Representative Tomaszewski, through the chair. So that number comes from EIA, which is the database for, you know, where— what U.S. reserves and resources are. But unfortunately, they do not break that down or identify where that comes from. So we put that number out there because it is a large number. It kind of, you know, a number one— another number we put out there is the 200 trillion cubic feet that the USGS has identified as conventional resource available as prospective resource.
But in reality, we don't have line of sight, and the one that we really focus on is the 40 TCF. Plus, there's an additional, you know, nearly 10 TCF that's been identified at Great Bear Pantheon. And we did do the due diligence on that one. We had a company called Ryder Scott come in and do due diligence for AGDC. On the results of, of the drilling there to confirm that the gas resource is there.
Okay, so looking at a pretty significant supply for many, many decades in the future, um, for not only for Alaska but for the world, whoever wants to come buy it. Okay, I'm just gonna change subjects real quick. I'm gonna go to, um, Qatar. You talked about the Qatar Qatar being the cheapest, the Qatar expansion as it is, as it is labeled here on the slide 9. So March of 2026, Iran hit the Ras Laffan facility in Qatar, setting them back.
I think it's, they're looking at a 3 to 5 year timeframe to replace that facility or to repair it, whatever they have to do.

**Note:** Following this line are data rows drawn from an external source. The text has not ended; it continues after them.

(** The messages [index], ..., [index + n - 1] of a group; [latency i] is the time the
    [i]th exchange takes. *)
Fixpoint messages (n : nat) (index : Z) (spec : scenario) (latency : Z -> float64)
    (result : messageGroupResult) (s : multiplexedWebSocket)
    : (messageGroupResult * option goerror) * multiplexedWebSocket :=
  match n with
  | O => ((result, None), s)
  | S n =>
      let '(key, s) := random_key s in
      match H2.maskedFrame key (Opcode spec) (Payload spec) with
      | Err e => ((result, Some e), s)
      | Ok (key, encoded) =>
      let keyHash := hash key in
      let s := on_summary count_client_message (note_key keyHash s) in
      match write_data encoded s with
      | (Some e, s) => ((result, Some e), s)
      | (None, s) =>
      match readWebSocketFrame s with
      | (Err e, s) => ((result, Some e), s)
      | (Ok response, s) =>
      let s := if H2.Masked response then on_summary count_server_masked s else s in
      if H2.Masked response || negb (H2.Opcode response =? ResponseOpcode spec)
         || negb (bool_decide (H2.Payload response = Payload spec))
      then ((result, Some (EMsg ("stream " +:+ pretty (streamID s) +:+ " message "
                                 +:+ pretty (index + 1) +:+ " response mismatch"))), s)
      else
      let s := on_summary count_server_message s in
      let result :=
        GroupResult (MessageLatencies result ++ [latency index])
          (TransferredBytes result + len (Payload spec) * 2)
          (MaskKeyHashes result ++ [keyHash])
          (GReceivedOrder result ++ [index + 1]) in
      messages n (index + 1) spec latency result s
      end end end
  end.

Definition runMessageGroup (spec : scenario) (latency : Z -> float64) (s : multiplexedWebSocket)
    : (messageGroupResult * option goerror) * multiplexedWebSocket :=
  match messages (Z.to_nat (MessageCount spec)) 0 spec latency (GroupResult [] 0 [] []) s with
  | ((result, Some e), s) => ((result, Some e), s)
  | ((result, None), s) =>
      if negb (strictOrder (GReceivedOrder result))
      then ((result, Some (EMsg ("stream " +:+ pretty (streamID s)
                  +:+ " did not preserve strict 1..100 response order"))), s)
      else
      let s := match ReceivedOrder (summary s) with
               | [] => on_summary (set_order (GReceivedOrder result)) s
               | _ => s
               end in
      ((result, None), s)
  end.

Definition closePayload : bytes := [0x03; 0xE8].

(** [stream.close]: the closing handshake, code 1000 both ways. *)
Definition close (latency : float64) (s : multiplexedWebSocket)
    : (float64 * option goerror) * multiplexedWebSocket :=
  let '(key, s) := random_key s in
  match H2.maskedFrame key 0x8 closePayload with
  | Err e => ((f_zero, Some e), s)
  | Ok (key, encoded) =>
  let s := note_key (hash key) s in
  match write_data encoded s with
  | (Some e, s) => ((f_zero, Some e), s)
  | (None, s) =>
  match readWebSocketFrame s with
  | (Err e, s) => ((f_zero, Some e), s)
  | (Ok response, s) =>
  if H2.Masked response || negb (H2.Opcode response =? 0x8)
     || negb (bool_decide (H2.Payload response = closePayload))
  then ((f_zero, Some (EMsg ("stream " +:+ pretty (streamID s) +:+ " clean close mismatch"))), s)
  else ((latency, None), s)
  end end end.
(* ===== verification/H2Run.v ===== *)
(** The runs of go-http2-websocket-executor: the single-stream operation, the concurrent
    message phase and its peak-concurrency counter, the load loops and their summaries,
    and the exit codes of [main]. *)
From S2P Require Export Prelude GoText GoHash Stats WsCodec H2Session H2Stream Certificates.
From Stdlib Require Import Sorted.

(** ** TLS *)

(** The [tls.ConnectionState] fields the gate reads. *)
Record tlsState := TLSState {
  Version : Z;
  NegotiatedProtocol : string;
  TDidResume : bool;
  PeerCertificates : list (bytes * bytes)   (* Raw, RawSubjectPublicKeyInfo *)
}.
Definition VersionTLS13 : Z := 0x0304.
Definition VersionName (v : Z) : string :=
  if v =? 0x0300 then "SSLv3" else if v =? 0x0301 then "TLS 1.0" else if v =? 0x0302 then "TLS 1.1"
  else if v =? 0x0303 then "TLS 1.2" else if v =? 0x0304 then "TLS 1.3" else "0x" +:+ pretty v.

Definition alpn : string := "h2".
Definition protocolVariant : string := "websocket-h2-extended-connect".
Definition certificateDERHash : string := "fe996190f39355e3cfc201cbb7e2cba962a701b94ed08ff49e68e830216d0109".
Definition certificateSPKIHash : string := "c2440fbe955033f341ca625c1804e21b50066d952ab24a4b53007dc1cfbf410c".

Is that what you're talking about in the Qatar expansion? Um, because it looks like about 623 billion cubic feet of gas, um, loss of export loss for Qatar. Is that changing that number as Qatar being the cheapest, or, or what is that, uh, going to do with the price of what we're looking at here now. Representative Tomaszewski, through the chair.
So this was done in 2020, this chart, and at that point in time, Qatar expansion referred to something called the North Field Expansion Project, or sometimes just NFE. It was a major expansion that Qatar is undertaking currently to grow their supply from over 70 million tons to to something over 120 million tons per annum. To put that into scale, we're talking 20 million tons per annum here from Alaska. Just for your awareness and anyone listening, we jump around in units, and I apologize for that. It's the way the industry is for some reason.
When we sell gas, we sell it in British thermal units, in million British thermal units. So sometimes you'll hear me say MMBTU. And this is where all the cost comparisons are. We used to pay around, you know, $8 to $9 per MMBtu out of the Cook Inlet. The latest numbers I've heard were getting up towards $16 per MMBtu.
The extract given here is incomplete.